Question

Which one do I need to consider single-read or multi-read mappability bigwig file for creating mouse mappability file?

1

Entering edit mode

6.2 years ago

bioinforesearchquestions ▴ 370

Hi,

I am using HMMcopy to generate copy number alterations for my samples.

I am trying to create mm9 or mm10 mappability wiggle file from mouse bigwig file.

I found the below mappability files from this article "Mappability of the mouse and human genomes and methylomes with Umap and Bismap"

I am also generating the bigwig file using HMMcopy generateMap.pl). Meanwhile I want to use the available mappability files.

What are the factors to be considered while creating mappability wig file?

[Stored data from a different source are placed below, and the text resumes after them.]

(* ===== verification/JsAsync.v ===== *)
(** * Asynchronous handlers

    An [async] function of the UI is a program over the component's state: it
    reads and assigns component variables, throws, and suspends at an [await].
    [prog] is the free monad of these effects, so a handler below is written
    statement by statement as in the source, with [try_catch] and [finally].

    A program has two semantics.  [run] executes one handler to completion
    against a server, which answers each request and may change its own state;
    [run] is total, so a handler returns as soon as every request is answered.
    [step] is the event loop: user events start handlers, pending requests are
    answered in any order, and each stretch of code between two suspensions is
    atomic.  [wp] is the rely-guarantee calculus for invariants of [step]. *)

From S2P Require Import Prelude JsString.

(** ** Errors *)

Record jserr := JsErr { is_Error : bool; err_name : jstr; message : jstr }.

#[export] Instance jserr_eq_dec : EqDecision jserr.
Proof. solve_decision. Defined.

Definition Error (m : jstr) : jserr := JsErr true (js "Error") m.

(** The engine's own exception for reading a property of [undefined]; its text
    is not specified by ECMA-262. *)
Definition TypeError : jserr := JsErr true (js "TypeError") (js "TypeError").

(** [err instanceof Error ? err.message : fallback]. *)
Definition message_or (e : jserr) (fallback : jstr) : jstr :=
  if is_Error e then message e else fallback.

(** [err instanceof Error && err.message ? err.message : fallback]. *)
Definition nonempty_message_or (e : jserr) (fallback : jstr) : jstr :=
  if is_Error e && truthy (message e) then message e else fallback.

Definition result (A : Type) : Type := jserr + A.

(** ** Programs *)

Section Prog.
Context {S Rq : Type} {Rs : Rq → Type}.

Inductive prog (A : Type) : Type :=
| Ret (a : A)
| Throw (e : jserr)
| Get (k : S → prog A)
| Put (s : S) (p : prog A)
| Await (q : Rq) (k : Rs q → prog A).

#[global] Arguments Ret {A} a.
#[global] Arguments Throw {A} e.
#[global] Arguments Get {A} k.
#[global] Arguments Put {A} s p.
#[global] Arguments Await {A} q k.

(** Continues with [f] on either way of leaving [p]. *)
Fixpoint settle {A B} (p : prog A) (f : result A → prog B) : prog B :=
  match p with
  | Ret a => f (inr a)
  | Throw e => f (inl e)
  | Get k => Get (fun s => settle (k s) f)
  | Put s p => Put s (settle p f)
  | Await q k => Await q (fun r => settle (k r) f)
  end.

Definition of_result {A} (o : result A) : prog A :=
  match o with inl e => Throw e | inr a => Ret a end.

#[global] Instance prog_ret : MRet prog := fun A a => Ret a.
#[global] Instance prog_bind : MBind prog := fun A B f p =>
  settle p (fun o => match o with inl e => Throw e | inr a => f a end).

(** [try { p } catch (e) { h(e) }]. *)
Definition try_catch {A} (p : prog A) (h : jserr → prog A) : prog A :=
  settle p (fun o => match o with inl e => h e | inr a => Ret a end).

(** [try { p } finally { f }]. *)
Definition finally {A} (p : prog A) (f : prog unit) : prog A :=
  settle p (fun o => settle f (fun o' =>
    match o' with inl e => Throw e | inr _ => of_result o end)).

Definition get : prog S := Get Ret.
Definition modify (f : S → S) : prog unit := Get (fun s => Put (f s) (Ret ())).
Definition await (q : Rq) : prog (Rs q) := Await q Ret.
Definition when (b : bool) (p : prog unit) : prog unit := if b then p else Ret ().

(** [for (const x of l) body(x)]. *)
Fixpoint for_of {A} (l : list A) (body : A → prog unit) : prog unit :=
  match l with
  | [] => Ret ()
  | x :: l' => mbind (fun _ => for_of l' body) (body x)
  end.

(** ** One handler against a server *)

Section Run.
Context {W : Type} (answer : W → ∀ q : Rq, Rs q * W).

Fixpoint run {A} (p : prog A) (s : S) (w : W) : result A * S * W :=
  match p with
  | Ret a => (inr a, s, w)
  | Throw e => (inl e, s, w)
  | Get k => run (k s) s w
  | Put s' p => run p s' w
  | Await q k => let '(r, w') := answer w q in run (k r) s w'
  end.

Lemma run_settle {A B} (p : prog A) (f : result A → prog B) s w :
  run (settle p f) s w = let '(o, s', w') := run p s w in run (f o) s' w'.
Proof.
  revert s w. induction p as [a|e|k IH|s0 p IH|q k IH]; intros s w; simpl; auto.
  destruct (answer w q) as [r w']. apply IH.
Qed.

Lemma run_bind {A B} (p : prog A) (f : A → prog B) s w :
  run (p ≫= f) s w =
    match run p s w with
    | (inr a, s', w') => run (f a) s' w'
    | (inl e, s', w') => (inl e, s', w')
    end.
Proof.
  unfold mbind, prog_bind. rewrite run_settle.
  by destruct (run p s w) as [[[e|a] s'] w'].
Qed.

Lemma run_try_catch {A} (p : prog A) h s w :
  run (try_catch p h) s w =
    match run p s w with
    | (inr a, s', w') => (inr a, s', w')
    | (inl e, s', w') => run (h e) s' w'
    end.
Proof.
  unfold try_catch. rewrite run_settle. by destruct (run p s w) as [[[e|a] s'] w'].
Qed.

Lemma run_finally_modify {A} (p : prog A) f s w :
  run (finally p (modify f)) s w =
    let '(o, s', w') := run p s w in (o, f s', w').
Proof.
  unfold finally. rewrite run_settle. destruct (run p s w) as [[[e|a] s'] w']; done.
Qed.

Lemma run_modify f s w : run (modify f) s w = (inr (), f s, w).
Proof. done. Qed.
End Run.

(** ** The event loop *)

Record thread := Thread { th_request : Rq; th_resume : Rs th_request → prog unit }.

(** Runs to the next suspension; an exception that leaves a handler is an
    unhandled rejection and ends it. *)
Fixpoint advance (p : prog unit) (s : S) : S * option thread :=
  match p with
  | Ret _ | Throw _ => (s, None)
  | Get k => advance (k s) s
  | Put s' p => advance p s'
  | Await q k => (s, Some (Thread q k))
  end.

Section Loop.
Context {Ev : Type} (enabled : Ev → S → Prop) (handler : Ev → prog unit).

Inductive step : S * list thread → S * list thread → Prop :=
| step_event e s s' ts t :
    enabled e s → advance (handler e) s = (s', t) →
    step (s, ts) (s', ts ++ option_list t)
| step_answer q k (r : Rs q) s s' ts1 ts2 t :
    advance (k r) s = (s', t) →
    step (s, ts1 ++ Thread q k :: ts2) (s', ts1 ++ option_list t ++ ts2).

Inductive reachable (s0 : S) : S * list thread → Prop :=
| reach_init : reachable s0 (s0, [])
| reach_step c c' : reachable s0 c → step c c' → reachable s0 c'.

(** The same where the answers that come are among those [given]: what is shown
    can then be traced to an answer. *)
Inductive step_given (given : ∀ q, Rs q → Prop) : S * list thread → S * list thread → Prop :=
| given_event e s s' ts t :
    enabled e s → advance (handler e) s = (s', t) →
    step_given given (s, ts) (s', ts ++ option_list t)
| given_answer q k (r : Rs q) s s' ts1 ts2 t :
    given q r → advance (k r) s = (s', t) →
    step_given given (s, ts1 ++ Thread q k :: ts2) (s', ts1 ++ option_list t ++ ts2).

Inductive reachable_given (given : ∀ q, Rs q → Prop) (s0 : S) : S * list thread → Prop :=
| reach_given_init : reachable_given given s0 (s0, [])
| reach_given_step c c' :
    reachable_given given s0 c → step_given given c c' → reachable_given given s0 c'.

Lemma reachable_any s0 c : reachable s0 c → reachable_given (fun _ _ => True) s0 c.
Proof.
  induction 1 as [|c c' _ IH Hs]; [constructor|]. eapply reach_given_step; [exact IH|].
  destruct Hs; [by eapply given_event|by eapply given_answer].
Qed.
End Loop.

(** ** Invariants of the event loop *)

Section Wp.
Context (given : ∀ q, Rs q → Prop) (I : S → Prop).

(** Every state in which [p] suspends satisfies [I], provided the states it
    is resumed in do and its answers are [given], and it is left in a state
    that satisfies [Q]. *)
Fixpoint wp_given {A} (p : prog A) (Q : result A → S → Prop) (s : S) : Prop :=
  match p with
  | Ret a => Q (inr a) s
  | Throw e => Q (inl e) s
  | Get k => wp_given (k s) Q s
  | Put s' p => wp_given p Q s'
  | Await q k => I s ∧ ∀ r s', I s' → given q r → wp_given (k r) Q s'
  end.

Definition keeps_given (p : prog unit) : Prop := ∀ s, I s → wp_given p (fun _ s' => I s') s.

Lemma wp_settle {A B} (p : prog A) (f : result A → prog B) Q s :
  wp_given p (fun o s' => wp_given (f o) Q s') s → wp_given (settle p f) Q s.
Proof.
  revert s. induction p as [a|e|k IH|s0 p IH|q k IH]; intros s H; simpl in *; auto.
  destruct H as [HI H]. split; [done|]. intros r s' Hs Hg. apply IH. by apply H.
Qed.

Lemma wp_mono {A} (p : prog A) (Q Q' : result A → S → Prop) s :
  (∀ o s', Q o s' → Q' o s') → wp_given p Q s → wp_given p Q' s.
Proof.
  intros HQ. revert s. induction p as [a|e|k IH|s0 p IH|q k IH]; intros s; simpl; auto.
  intros [HI H]. split; [done|]. intros r s' Hs Hg. apply IH. by apply H.
Qed.

Lemma wp_bind {A B} (p : prog A) (f : A → prog B) Q s :
  wp_given p (fun o s' => match o with inr a => wp_given (f a) Q s' | inl e => Q (inl e) s' end) s →
  wp_given (p ≫= f) Q s.
Proof.
  intros H. apply wp_settle. eapply wp_mono; [|exact H]. by intros [e|a].
Qed.

Lemma wp_finally_modify {A} (p : prog A) f Q s :
  wp_given p (fun o s' => Q o (f s')) s → wp_given (finally p (modify f)) Q s.
Proof.
  intros H. apply wp_settle. eapply wp_mono; [|exact H]. by intros [e|a].
Qed.

Lemma wp_try_catch {A} (p : prog A) h Q s :
  wp_given p (fun o s' => match o with inr a => Q (inr a) s' | inl e => wp_given (h e) Q s' end) s →
  wp_given (try_catch p h) Q s.
Proof.
  intros H. apply wp_settle. eapply wp_mono; [|exact H]. by intros [e|a].
Qed.

Lemma wp_for_of {A} (l : list A) (body : A → prog unit) (J : S → Prop) Q s :
  (∀ x s', J s' → wp_given (body x) (fun o s'' => match o with
                                  | inr _ => J s'' | inl e => Q (inl e) s'' end) s') →
  (∀ s', J s' → Q (inr ()) s') → J s → wp_given (for_of l body) Q s.
Proof.
  intros Hb HQ. revert s. induction l as [|x l IH]; intros s HJ; simpl; [auto|].
  apply wp_bind. eapply wp_mono; [|apply Hb, HJ]. intros [e|a] s'; auto.
Qed.

Lemma wp_advance (p : prog unit) s s' t :
  wp_given p (fun _ s' => I s') s → advance p s = (s', t) →
  I s' ∧ match t with Some t => ∀ r, given (th_request t) r → keeps_given (th_resume t r) | None => True end.
Proof.
  revert s. induction p as [a|e|k IH|s0 p IH|q k IH]; intros s Hw H; simpl in *;
    simplify_eq; eauto.
  destruct Hw as [HI Hw]. split; [done|]. intros r Hg s1 Hs1. by apply Hw.
Qed.

(** An invariant that every handler keeps holds in every reachable state. *)
Lemma invariant_given {Ev} (enabled : Ev → S → Prop) (handler : Ev → prog unit) s0 :
  (∀ e s, I s → enabled e s → wp_given (handler e) (fun _ s' => I s') s) → I s0 →
  ∀ s ts, reachable_given enabled handler given s0 (s, ts) → I s.
Proof.
  intros Hh H0 s ts Hr.
  enough (I s ∧ Forall (fun t => ∀ r, given (th_request t) r → keeps_given (th_resume t r)) ts) by tauto.
  remember (s, ts) as c eqn:Hc. revert s ts Hc.
  induction Hr as [|c c' Hr IH Hstep]; intros s ts Hc; simplify_eq; [by split; [|constructor]|].
  inversion Hstep as [e s1 s2 ts1 t He Ha|q k r s1 s2 ts1 ts2 t Hg Ha]; simplify_eq.
  - destruct (IH s1 ts1 eq_refl) as [HI HF].
    destruct (wp_advance _ _ _ _ (Hh e s1 HI He) Ha) as [HI' Ht]. split; [done|].
    apply Forall_app. split; [done|]. destruct t; repeat constructor; auto.
  - destruct (IH s1 _ eq_refl) as [HI HF].
    apply Forall_app in HF as [HF1 HF2]. inversion HF2 as [|t' ts' Hk HF2']; simplify_eq.
    destruct (wp_advance _ _ _ _ (Hk r Hg s1 HI) Ha) as [HI' Ht]. split; [done|].
    apply Forall_app. split; [done|]. apply Forall_app. split; [|done].
    destruct t; repeat constructor; auto.
Qed.
End Wp.

Lemma invariant_reachable (I : S → Prop) {Ev} (enabled : Ev → S → Prop) (handler : Ev → prog unit) s0 :
  (∀ e s, I s → enabled e s → wp_given (fun _ _ => True) I (handler e) (fun _ s' => I s') s) → I s0 →
  ∀ s ts, reachable enabled handler s0 (s, ts) → I s.
Proof. intros Hh H0 s ts Hr. by eapply invariant_given; [exact Hh|exact H0|apply reachable_any]. Qed.
End Prog.

(** Whatever the answers are. *)
Abbreviation wp := (wp_given (fun _ _ => True)).
Abbreviation keeps := (keeps_given (fun _ _ => True)).

Arguments prog S {Rq} Rs A.
Arguments thread S {Rq} Rs.

(** Reads a program statement by statement under [wp]. *)
Ltac wp_run :=
  repeat (match goal with
    | |- wp_given _ _ (mbind _ _) _ _ => apply wp_bind
    | |- wp_given _ _ (finally _ _) _ _ => apply wp_finally_modify
    | |- wp_given _ _ (try_catch _ _) _ _ => apply wp_try_catch
    | |- True → _ => intros _
    | _ => progress cbn [wp_given modify get of_result negb]
    end).

(** [f = v] for a component variable [f]. *)
Notation "p '<~' v" := (modify (update_field p (fun _ => v)))
  (at level 70, v at level 69, no associativity) : js_scope.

Which one do I need to consider, single-read or multi-read mappability bigwig file?

Which of the kmer should I use among 24, 36, 50 and 100?

Umap: Unique mappability of the genome

Description These tracks indicate regions with uniquely mappable reads of particular lengths.

Umap single-read mappability

Umap S24: Uniquely mappable regions with a read length of 24 nucleotides

Umap S36: Uniquely mappable regions with a read length of 36 nucleotides

Umap S50: Uniquely mappable regions with a read length of 50 nucleotides

Umap S100: Uniquely mappable regions with a read length of 100 nucleotides

Umap multi-read mappability

Umap M24: Multi-read mappability with a read length of 24 nucleotides

Umap M36: Multi-read mappability with a read length of 36 nucleotides

Umap M50: Multi-read mappability with a read length of 50 nucleotides

Umap M100: Multi-read mappability with a read length of 100 nucleotides

You can use these tracks for many purposes including filtering unreliable signal from next generation sequencing assays.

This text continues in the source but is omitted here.